= WORK TO COMPLETE =
Of the entries below, restate word for word only the section that runs from the line with "let b := body_start s in" to the line with "than the tape", counting both ends.

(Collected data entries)

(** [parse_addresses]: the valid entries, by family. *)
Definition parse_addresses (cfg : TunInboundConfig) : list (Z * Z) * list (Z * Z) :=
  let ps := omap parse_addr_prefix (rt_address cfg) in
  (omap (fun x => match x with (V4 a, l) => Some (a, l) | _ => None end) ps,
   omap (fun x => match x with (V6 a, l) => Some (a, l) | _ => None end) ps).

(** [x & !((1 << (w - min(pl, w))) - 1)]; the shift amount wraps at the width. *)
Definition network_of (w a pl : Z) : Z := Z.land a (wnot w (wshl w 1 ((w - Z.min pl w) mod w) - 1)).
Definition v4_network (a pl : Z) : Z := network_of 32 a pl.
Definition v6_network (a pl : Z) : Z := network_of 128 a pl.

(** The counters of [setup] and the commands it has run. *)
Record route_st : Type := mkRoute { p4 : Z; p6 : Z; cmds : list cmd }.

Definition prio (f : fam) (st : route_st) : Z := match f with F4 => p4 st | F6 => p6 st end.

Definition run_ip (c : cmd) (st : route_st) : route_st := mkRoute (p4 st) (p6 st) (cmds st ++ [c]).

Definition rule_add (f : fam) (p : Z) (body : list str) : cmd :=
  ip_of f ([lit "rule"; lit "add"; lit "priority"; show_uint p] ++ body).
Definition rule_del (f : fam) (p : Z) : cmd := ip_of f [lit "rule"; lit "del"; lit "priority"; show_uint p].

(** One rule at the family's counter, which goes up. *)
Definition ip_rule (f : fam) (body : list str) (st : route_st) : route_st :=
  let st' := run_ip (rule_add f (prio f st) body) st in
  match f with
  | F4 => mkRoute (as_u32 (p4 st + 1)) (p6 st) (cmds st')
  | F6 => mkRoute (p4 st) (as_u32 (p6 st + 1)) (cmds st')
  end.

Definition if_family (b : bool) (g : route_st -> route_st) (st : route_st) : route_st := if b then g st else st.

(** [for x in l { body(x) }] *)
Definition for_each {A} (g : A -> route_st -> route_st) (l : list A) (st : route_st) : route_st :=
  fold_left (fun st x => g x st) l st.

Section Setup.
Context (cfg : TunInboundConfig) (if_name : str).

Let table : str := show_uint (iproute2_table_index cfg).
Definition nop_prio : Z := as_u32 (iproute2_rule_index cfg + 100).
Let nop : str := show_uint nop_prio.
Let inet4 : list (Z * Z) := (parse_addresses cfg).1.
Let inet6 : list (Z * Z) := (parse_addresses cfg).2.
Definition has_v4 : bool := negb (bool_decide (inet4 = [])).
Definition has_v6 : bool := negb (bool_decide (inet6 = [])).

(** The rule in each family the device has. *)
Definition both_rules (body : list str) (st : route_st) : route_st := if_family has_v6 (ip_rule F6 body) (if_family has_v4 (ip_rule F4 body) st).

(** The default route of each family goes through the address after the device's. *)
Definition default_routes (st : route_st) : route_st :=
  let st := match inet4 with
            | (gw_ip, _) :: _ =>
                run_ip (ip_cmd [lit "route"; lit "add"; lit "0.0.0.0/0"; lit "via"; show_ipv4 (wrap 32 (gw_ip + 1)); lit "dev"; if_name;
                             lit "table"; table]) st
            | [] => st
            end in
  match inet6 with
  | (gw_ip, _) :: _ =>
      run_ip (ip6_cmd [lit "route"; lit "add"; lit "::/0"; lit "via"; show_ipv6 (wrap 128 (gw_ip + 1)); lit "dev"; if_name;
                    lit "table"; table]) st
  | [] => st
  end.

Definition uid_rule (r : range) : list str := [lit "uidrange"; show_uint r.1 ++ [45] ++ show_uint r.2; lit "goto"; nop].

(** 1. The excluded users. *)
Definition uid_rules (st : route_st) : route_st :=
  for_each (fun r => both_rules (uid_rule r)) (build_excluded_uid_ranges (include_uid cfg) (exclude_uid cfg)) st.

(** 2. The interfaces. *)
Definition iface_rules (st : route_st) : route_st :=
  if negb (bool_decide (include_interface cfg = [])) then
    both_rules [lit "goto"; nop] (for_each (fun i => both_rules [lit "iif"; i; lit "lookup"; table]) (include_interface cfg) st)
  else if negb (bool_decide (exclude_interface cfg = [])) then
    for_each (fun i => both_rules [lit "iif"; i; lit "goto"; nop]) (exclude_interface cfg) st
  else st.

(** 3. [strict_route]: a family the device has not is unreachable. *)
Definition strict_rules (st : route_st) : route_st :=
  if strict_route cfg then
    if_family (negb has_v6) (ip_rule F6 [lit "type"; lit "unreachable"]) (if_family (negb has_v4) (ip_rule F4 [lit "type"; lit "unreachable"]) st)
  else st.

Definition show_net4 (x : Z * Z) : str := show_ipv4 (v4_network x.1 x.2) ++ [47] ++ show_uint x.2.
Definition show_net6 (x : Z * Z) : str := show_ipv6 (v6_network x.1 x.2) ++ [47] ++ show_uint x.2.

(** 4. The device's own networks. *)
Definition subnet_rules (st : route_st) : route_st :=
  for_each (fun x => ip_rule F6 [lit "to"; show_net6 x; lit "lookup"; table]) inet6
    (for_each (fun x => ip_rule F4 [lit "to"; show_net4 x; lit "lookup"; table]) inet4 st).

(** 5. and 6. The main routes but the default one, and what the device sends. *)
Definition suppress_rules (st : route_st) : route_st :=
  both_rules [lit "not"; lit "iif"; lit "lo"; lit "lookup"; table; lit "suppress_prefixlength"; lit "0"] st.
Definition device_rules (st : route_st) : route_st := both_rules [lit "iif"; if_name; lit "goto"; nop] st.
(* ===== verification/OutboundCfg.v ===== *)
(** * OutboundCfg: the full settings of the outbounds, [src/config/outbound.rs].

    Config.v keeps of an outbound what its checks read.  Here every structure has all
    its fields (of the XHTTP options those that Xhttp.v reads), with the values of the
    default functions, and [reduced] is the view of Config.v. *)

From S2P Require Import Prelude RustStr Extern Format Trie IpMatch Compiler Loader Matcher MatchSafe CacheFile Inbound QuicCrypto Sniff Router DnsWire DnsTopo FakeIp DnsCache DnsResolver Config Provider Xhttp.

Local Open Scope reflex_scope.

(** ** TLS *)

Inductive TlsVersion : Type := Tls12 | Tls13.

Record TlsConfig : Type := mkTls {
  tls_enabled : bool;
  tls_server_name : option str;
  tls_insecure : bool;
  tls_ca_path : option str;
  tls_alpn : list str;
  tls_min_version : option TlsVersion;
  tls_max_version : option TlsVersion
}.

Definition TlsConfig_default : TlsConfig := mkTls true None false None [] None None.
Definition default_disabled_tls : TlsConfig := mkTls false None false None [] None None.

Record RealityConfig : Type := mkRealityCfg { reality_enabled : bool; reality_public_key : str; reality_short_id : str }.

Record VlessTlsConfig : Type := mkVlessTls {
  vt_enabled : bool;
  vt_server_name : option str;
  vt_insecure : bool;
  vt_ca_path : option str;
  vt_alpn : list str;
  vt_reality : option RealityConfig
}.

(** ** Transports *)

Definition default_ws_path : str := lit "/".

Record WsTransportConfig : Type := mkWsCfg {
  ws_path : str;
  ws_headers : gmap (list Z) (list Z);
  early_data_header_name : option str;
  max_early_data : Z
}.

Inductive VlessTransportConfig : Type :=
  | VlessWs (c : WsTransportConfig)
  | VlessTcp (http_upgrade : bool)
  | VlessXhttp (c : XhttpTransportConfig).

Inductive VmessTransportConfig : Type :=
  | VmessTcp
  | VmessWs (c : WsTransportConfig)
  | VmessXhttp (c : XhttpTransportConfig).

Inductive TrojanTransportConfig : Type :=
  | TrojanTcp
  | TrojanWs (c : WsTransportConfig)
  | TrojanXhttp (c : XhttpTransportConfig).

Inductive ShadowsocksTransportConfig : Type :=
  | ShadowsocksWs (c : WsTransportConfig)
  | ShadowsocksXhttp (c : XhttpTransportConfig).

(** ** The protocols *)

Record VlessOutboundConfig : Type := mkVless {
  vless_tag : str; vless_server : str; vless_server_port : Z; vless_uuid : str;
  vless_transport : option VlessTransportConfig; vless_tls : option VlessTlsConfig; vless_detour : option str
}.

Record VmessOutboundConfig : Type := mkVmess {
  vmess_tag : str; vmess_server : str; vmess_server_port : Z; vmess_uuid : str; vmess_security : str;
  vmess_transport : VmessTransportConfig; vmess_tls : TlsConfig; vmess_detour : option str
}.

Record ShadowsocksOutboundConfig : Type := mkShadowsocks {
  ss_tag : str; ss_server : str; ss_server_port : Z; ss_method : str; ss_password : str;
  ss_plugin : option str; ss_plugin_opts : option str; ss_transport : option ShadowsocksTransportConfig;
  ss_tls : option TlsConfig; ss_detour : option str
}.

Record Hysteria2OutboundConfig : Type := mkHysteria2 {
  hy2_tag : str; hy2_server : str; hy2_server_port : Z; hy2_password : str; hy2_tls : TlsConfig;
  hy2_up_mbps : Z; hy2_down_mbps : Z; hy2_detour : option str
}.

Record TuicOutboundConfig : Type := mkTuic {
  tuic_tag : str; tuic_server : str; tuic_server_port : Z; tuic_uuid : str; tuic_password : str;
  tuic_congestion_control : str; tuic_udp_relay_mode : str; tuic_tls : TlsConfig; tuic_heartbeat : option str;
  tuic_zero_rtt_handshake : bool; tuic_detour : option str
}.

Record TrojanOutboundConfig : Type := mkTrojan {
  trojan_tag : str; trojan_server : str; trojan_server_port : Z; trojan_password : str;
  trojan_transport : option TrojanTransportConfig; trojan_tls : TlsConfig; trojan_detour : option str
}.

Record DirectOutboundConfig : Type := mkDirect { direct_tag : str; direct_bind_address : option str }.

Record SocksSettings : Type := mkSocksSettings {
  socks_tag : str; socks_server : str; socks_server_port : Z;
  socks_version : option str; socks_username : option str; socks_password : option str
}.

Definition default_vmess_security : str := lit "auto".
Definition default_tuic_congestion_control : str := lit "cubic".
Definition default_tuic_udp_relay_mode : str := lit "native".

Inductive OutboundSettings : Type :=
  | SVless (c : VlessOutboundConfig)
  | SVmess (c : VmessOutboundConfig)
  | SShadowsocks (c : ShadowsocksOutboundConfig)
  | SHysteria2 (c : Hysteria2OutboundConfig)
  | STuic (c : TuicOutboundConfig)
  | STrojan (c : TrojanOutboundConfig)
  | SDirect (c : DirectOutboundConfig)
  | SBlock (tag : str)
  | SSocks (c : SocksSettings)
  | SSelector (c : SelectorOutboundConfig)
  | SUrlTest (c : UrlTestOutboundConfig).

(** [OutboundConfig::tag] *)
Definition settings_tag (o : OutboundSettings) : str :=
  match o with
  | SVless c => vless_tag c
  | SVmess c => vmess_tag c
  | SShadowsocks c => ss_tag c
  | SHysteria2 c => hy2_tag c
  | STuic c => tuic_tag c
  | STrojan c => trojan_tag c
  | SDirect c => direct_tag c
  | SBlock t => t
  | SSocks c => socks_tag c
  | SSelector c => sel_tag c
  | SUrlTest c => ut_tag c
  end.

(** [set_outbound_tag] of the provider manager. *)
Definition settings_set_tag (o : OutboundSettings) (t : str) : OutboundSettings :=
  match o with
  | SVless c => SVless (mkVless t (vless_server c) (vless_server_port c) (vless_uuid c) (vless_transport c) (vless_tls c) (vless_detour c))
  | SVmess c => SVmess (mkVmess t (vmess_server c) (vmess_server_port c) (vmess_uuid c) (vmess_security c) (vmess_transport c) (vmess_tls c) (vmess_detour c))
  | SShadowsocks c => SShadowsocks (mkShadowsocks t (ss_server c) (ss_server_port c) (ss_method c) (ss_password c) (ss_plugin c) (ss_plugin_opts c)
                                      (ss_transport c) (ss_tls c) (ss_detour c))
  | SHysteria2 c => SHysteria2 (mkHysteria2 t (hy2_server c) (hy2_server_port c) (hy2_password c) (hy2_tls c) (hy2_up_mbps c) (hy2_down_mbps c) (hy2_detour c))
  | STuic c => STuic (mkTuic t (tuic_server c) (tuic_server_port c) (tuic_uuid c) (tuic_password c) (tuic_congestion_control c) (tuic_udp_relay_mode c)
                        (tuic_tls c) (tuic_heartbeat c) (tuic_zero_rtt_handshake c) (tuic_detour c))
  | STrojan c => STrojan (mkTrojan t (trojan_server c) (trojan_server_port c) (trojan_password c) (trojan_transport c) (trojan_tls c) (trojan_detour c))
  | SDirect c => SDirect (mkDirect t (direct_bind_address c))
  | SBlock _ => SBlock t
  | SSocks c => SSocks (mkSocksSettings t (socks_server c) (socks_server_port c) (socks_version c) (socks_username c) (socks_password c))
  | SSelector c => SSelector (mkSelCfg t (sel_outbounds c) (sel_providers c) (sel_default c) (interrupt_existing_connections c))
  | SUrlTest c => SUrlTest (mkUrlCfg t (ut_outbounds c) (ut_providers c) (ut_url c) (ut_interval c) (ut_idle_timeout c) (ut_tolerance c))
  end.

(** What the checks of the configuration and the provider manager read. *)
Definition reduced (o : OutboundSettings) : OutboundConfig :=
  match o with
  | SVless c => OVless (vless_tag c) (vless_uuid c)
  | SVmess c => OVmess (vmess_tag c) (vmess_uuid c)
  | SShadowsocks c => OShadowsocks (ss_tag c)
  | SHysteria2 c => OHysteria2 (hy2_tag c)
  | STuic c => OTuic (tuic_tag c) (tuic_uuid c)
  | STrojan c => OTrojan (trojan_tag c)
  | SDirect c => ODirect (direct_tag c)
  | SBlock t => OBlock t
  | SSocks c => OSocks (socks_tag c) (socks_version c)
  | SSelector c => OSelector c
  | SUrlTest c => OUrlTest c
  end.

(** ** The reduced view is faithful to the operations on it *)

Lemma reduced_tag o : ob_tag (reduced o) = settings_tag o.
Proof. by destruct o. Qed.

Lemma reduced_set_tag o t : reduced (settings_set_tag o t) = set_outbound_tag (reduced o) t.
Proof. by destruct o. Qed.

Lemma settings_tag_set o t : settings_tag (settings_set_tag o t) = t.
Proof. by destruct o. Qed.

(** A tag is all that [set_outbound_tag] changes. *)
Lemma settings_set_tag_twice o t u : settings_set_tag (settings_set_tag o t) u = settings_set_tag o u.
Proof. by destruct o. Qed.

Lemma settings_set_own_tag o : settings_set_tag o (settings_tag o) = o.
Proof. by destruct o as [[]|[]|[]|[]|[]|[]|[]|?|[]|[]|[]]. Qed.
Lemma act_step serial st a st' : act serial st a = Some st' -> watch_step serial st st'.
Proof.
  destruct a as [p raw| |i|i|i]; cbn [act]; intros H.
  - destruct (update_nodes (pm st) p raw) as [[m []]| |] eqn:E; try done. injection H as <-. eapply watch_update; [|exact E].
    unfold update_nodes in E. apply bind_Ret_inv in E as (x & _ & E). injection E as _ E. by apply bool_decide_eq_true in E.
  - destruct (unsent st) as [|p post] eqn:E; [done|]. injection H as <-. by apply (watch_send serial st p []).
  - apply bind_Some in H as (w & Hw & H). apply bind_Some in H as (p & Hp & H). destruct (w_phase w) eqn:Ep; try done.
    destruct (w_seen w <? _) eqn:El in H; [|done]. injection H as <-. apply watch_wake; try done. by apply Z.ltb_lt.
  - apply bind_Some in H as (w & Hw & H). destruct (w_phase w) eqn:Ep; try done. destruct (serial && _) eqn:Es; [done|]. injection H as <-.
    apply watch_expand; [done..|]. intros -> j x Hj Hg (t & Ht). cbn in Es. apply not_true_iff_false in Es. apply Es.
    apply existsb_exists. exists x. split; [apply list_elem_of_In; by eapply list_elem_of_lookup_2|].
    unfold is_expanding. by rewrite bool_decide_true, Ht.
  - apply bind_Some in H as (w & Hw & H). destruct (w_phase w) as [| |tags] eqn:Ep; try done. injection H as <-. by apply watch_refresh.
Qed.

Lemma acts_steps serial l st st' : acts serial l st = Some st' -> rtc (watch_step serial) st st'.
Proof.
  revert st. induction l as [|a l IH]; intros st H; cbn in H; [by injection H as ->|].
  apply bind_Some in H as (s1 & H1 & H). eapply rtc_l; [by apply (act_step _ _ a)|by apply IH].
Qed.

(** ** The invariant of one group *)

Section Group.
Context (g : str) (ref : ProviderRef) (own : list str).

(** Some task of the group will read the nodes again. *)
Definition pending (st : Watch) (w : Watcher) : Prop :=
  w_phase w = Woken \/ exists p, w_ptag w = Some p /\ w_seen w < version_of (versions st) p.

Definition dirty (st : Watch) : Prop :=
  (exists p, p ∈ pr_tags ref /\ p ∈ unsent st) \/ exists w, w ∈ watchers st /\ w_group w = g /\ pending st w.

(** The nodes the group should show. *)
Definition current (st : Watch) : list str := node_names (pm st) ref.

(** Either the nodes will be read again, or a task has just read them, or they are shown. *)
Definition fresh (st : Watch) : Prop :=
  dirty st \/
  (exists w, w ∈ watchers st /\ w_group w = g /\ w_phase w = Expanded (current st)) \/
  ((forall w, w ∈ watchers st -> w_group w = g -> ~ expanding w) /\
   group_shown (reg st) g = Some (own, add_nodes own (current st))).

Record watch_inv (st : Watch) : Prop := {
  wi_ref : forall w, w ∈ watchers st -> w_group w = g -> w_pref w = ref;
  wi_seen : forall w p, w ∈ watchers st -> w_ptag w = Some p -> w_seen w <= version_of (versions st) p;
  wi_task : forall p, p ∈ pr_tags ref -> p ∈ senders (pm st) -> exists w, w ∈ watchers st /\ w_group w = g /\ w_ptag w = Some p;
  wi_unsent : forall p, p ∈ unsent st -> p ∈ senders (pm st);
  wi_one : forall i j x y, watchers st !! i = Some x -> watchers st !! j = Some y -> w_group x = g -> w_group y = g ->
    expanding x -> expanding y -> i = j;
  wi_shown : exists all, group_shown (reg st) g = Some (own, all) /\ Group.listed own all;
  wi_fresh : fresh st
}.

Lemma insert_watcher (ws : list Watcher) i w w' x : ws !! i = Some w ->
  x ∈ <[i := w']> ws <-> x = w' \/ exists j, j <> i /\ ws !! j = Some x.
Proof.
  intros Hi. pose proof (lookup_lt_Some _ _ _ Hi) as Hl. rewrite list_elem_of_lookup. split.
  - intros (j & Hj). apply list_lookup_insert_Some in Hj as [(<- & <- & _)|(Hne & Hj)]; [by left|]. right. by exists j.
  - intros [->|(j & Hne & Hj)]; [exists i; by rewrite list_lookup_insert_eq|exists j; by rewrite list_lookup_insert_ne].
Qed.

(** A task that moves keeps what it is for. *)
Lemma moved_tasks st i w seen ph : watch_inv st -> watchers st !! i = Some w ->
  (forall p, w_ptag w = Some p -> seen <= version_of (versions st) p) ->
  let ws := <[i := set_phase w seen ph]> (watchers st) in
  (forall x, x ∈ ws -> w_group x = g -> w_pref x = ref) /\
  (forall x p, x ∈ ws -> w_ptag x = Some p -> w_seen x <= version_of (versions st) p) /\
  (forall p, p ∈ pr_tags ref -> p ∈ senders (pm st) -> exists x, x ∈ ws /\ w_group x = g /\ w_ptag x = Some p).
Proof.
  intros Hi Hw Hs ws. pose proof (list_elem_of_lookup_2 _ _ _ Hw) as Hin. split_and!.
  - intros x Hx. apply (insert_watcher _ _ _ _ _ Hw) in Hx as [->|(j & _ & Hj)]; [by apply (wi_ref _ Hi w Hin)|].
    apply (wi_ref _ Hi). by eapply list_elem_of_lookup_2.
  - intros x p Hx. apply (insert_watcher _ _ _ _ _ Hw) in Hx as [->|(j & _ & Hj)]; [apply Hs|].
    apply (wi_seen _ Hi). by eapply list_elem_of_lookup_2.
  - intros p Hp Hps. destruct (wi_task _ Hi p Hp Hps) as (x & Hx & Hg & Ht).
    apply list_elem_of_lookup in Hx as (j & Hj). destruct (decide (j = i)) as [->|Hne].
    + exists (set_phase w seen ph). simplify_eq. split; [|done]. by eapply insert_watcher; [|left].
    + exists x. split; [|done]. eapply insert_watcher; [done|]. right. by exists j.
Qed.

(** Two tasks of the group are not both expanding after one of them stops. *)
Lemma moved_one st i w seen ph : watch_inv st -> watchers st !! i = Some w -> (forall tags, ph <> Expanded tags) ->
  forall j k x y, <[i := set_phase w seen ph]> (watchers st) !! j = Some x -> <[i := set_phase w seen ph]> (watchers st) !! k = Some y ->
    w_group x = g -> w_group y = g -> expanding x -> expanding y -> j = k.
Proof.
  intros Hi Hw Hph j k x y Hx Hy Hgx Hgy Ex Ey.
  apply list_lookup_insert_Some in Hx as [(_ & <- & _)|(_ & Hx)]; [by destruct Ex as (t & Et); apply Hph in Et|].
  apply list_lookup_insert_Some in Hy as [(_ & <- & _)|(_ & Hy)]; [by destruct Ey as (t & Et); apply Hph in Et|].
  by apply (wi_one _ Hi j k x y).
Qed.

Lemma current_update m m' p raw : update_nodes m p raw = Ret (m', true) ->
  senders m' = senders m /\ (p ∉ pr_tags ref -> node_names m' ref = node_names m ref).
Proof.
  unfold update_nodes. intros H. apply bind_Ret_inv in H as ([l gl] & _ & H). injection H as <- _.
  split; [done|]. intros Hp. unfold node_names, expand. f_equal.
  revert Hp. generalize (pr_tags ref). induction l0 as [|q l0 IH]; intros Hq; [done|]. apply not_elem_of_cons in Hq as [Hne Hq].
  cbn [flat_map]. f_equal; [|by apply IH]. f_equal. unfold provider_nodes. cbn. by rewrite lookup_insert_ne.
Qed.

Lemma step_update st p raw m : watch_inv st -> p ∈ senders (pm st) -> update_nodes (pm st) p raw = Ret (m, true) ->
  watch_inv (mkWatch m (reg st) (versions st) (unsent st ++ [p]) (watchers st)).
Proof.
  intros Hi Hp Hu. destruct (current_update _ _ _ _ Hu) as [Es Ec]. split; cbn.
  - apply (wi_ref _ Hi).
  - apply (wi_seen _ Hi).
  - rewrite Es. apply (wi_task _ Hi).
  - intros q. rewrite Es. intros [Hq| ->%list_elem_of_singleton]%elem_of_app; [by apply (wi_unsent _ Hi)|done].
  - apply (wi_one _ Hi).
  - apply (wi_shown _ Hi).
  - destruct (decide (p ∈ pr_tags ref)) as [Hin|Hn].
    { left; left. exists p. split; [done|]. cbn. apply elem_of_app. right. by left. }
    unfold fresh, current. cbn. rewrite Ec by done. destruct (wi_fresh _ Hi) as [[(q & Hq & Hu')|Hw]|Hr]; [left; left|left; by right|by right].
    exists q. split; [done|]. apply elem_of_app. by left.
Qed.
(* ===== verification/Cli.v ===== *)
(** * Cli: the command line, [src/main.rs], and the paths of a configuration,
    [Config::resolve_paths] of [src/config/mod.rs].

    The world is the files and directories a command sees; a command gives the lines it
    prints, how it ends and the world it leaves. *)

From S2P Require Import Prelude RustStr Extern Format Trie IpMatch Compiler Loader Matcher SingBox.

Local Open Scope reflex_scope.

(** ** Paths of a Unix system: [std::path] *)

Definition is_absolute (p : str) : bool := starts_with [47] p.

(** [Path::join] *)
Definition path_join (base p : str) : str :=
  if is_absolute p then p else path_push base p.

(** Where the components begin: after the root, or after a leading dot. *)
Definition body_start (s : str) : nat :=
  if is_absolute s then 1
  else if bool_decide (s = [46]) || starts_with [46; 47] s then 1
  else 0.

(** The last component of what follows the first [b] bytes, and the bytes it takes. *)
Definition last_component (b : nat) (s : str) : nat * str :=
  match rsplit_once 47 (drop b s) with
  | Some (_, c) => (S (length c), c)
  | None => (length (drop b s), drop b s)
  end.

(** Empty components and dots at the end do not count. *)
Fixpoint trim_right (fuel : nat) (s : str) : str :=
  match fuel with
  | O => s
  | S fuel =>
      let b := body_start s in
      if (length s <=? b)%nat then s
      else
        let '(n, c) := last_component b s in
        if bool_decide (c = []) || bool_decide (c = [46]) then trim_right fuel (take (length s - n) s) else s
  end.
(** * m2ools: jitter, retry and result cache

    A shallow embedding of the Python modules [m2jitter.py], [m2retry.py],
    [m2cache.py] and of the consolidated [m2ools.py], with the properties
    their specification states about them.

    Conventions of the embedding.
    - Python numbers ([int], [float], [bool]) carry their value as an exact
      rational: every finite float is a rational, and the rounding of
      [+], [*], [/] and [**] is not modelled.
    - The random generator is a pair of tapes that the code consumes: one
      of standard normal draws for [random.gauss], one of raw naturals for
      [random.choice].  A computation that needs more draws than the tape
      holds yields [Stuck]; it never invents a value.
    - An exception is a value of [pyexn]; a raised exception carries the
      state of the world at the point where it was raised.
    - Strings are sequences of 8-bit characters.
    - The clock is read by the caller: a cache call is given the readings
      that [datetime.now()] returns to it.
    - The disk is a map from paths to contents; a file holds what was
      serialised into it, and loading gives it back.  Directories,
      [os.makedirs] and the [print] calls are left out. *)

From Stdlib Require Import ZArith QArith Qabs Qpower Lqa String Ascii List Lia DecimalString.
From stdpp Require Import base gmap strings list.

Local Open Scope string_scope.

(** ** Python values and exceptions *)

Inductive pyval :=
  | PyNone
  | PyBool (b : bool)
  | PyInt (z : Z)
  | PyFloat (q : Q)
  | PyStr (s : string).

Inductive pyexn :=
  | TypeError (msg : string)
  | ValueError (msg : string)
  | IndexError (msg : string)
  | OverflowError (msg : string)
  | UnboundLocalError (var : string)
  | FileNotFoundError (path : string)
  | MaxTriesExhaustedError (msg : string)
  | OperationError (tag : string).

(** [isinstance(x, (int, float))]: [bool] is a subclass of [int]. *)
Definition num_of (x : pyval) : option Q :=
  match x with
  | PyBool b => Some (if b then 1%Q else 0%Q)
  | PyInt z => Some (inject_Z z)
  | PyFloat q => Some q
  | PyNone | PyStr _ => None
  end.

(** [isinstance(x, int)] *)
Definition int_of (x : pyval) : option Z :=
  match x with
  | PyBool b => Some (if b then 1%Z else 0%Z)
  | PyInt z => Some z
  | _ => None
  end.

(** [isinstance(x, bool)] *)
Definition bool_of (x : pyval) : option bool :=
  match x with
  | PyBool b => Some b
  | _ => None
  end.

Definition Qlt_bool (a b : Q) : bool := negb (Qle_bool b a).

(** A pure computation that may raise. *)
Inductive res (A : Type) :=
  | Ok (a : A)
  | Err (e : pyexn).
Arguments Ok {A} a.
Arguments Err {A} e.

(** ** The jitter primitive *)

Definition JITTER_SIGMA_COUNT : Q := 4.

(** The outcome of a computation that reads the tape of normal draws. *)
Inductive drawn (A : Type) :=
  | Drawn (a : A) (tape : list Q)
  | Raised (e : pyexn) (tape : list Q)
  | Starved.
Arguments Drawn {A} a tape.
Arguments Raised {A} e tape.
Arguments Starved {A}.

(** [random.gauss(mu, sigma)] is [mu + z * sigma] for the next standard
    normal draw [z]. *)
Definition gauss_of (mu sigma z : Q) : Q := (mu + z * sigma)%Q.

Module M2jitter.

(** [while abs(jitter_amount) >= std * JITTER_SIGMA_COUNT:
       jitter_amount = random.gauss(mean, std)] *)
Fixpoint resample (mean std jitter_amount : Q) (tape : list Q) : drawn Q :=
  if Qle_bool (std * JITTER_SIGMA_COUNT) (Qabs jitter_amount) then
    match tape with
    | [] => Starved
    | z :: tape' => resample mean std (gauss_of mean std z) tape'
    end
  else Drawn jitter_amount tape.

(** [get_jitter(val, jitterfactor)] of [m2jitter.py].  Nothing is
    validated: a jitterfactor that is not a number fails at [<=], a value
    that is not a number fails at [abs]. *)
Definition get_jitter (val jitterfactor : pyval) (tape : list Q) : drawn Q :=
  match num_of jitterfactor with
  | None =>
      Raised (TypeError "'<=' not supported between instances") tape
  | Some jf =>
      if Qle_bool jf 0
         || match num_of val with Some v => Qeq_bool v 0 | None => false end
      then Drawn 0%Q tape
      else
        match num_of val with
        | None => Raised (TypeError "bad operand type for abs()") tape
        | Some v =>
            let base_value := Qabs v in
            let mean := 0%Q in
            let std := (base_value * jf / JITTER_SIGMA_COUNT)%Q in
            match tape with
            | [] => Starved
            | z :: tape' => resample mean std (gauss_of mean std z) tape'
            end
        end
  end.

= SOLUTION TO THE EXERCISE =
      let b := body_start s in
      if (length s <=? b)%nat then s
      else
        let '(n, c) := last_component b s in
        if bool_decide (c = []) || bool_decide (c = [46]) then trim_right fuel (take (length s - n) s) else s
  end.
(** * m2ools: jitter, retry and result cache

    A shallow embedding of the Python modules [m2jitter.py], [m2retry.py],
    [m2cache.py] and of the consolidated [m2ools.py], with the properties
    their specification states about them.

    Conventions of the embedding.
    - Python numbers ([int], [float], [bool]) carry their value as an exact
      rational: every finite float is a rational, and the rounding of
      [+], [*], [/] and [**] is not modelled.
    - The random generator is a pair of tapes that the code consumes: one
      of standard normal draws for [random.gauss], one of raw naturals for
      [random.choice].  A computation that needs more draws than the tape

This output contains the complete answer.